# About this task
Retype, word for word, each line between the lines holding "on its own);" and "happened so far, and", inclusive, and leave the rest of the data alone.
--- Records supplied Enclosed Below ---
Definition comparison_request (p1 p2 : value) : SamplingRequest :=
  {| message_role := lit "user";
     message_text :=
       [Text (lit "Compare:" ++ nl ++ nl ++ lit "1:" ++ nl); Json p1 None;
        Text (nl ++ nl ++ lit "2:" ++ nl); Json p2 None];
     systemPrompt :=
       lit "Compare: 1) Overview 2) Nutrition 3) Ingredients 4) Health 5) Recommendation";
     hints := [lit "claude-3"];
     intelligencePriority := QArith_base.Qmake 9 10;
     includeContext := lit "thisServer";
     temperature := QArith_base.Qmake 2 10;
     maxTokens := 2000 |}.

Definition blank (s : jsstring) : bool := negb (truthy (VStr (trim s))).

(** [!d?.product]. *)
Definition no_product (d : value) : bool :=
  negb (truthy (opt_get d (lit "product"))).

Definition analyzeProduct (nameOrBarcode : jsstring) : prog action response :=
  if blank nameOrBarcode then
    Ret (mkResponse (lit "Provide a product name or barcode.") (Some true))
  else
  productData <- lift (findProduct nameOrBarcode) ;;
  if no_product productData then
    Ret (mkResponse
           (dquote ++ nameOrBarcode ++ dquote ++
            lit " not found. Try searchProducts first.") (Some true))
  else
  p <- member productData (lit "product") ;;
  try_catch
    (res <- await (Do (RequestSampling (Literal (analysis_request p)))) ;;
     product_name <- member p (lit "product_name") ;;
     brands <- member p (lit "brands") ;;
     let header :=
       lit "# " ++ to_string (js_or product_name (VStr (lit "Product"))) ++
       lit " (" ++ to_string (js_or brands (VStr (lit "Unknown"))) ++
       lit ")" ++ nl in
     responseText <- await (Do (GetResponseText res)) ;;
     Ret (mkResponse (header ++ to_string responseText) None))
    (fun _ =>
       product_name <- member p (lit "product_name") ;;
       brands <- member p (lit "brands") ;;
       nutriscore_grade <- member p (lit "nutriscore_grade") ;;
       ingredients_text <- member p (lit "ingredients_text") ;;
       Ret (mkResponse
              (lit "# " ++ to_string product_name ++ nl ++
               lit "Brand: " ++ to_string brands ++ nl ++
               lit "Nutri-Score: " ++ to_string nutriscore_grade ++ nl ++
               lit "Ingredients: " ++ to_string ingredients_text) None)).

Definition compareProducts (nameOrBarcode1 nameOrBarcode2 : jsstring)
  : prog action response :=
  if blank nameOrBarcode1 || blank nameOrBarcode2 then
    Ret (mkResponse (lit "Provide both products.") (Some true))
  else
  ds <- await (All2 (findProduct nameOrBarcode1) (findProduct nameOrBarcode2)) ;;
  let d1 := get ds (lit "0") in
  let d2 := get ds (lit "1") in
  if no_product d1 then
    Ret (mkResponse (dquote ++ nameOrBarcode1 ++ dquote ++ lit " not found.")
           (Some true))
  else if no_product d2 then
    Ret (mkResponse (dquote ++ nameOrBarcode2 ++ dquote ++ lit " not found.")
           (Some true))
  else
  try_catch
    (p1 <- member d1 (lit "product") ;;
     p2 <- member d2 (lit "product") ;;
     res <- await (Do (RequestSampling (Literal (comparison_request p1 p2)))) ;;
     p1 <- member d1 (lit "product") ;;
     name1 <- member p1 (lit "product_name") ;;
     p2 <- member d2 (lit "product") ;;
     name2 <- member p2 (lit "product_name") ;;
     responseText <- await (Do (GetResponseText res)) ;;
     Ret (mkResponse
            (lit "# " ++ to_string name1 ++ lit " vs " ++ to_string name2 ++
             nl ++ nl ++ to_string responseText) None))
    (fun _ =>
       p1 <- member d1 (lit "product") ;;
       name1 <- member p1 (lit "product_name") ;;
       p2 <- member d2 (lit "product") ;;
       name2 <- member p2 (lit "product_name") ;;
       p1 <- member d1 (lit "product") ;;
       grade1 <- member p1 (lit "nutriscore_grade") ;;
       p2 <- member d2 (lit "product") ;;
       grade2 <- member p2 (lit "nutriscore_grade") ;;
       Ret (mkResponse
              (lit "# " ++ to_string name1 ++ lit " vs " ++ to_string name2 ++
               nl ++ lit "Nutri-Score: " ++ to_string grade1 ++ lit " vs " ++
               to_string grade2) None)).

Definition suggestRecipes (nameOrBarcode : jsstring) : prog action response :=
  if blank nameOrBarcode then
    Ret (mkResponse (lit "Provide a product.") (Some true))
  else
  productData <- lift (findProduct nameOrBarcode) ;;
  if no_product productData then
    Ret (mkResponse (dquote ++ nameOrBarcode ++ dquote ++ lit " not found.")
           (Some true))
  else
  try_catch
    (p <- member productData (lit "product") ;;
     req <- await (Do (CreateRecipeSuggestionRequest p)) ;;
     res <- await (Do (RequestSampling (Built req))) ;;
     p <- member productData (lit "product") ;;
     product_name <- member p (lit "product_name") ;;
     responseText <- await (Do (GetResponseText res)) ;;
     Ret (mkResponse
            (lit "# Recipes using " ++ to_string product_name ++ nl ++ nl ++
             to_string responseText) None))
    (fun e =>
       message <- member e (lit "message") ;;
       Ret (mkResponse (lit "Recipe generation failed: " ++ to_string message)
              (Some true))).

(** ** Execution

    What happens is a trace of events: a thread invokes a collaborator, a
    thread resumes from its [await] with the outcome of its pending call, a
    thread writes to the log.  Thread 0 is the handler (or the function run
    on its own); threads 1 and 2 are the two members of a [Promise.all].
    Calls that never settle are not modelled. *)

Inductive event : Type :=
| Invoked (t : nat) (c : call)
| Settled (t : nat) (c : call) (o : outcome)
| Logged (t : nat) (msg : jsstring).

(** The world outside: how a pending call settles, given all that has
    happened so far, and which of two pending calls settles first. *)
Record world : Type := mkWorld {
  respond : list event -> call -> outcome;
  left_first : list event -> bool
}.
--- End of Enclosed Records supplied ---
# Result of this exercise
    on its own); threads 1 and 2 are the two members of a [Promise.all].
    Calls that never settle are not modelled. *)

Inductive event : Type :=
| Invoked (t : nat) (c : call)
| Settled (t : nat) (c : call) (o : outcome)
| Logged (t : nat) (msg : jsstring).

(** The world outside: how a pending call settles, given all that has
    happened so far, and which of two pending calls settles first. *)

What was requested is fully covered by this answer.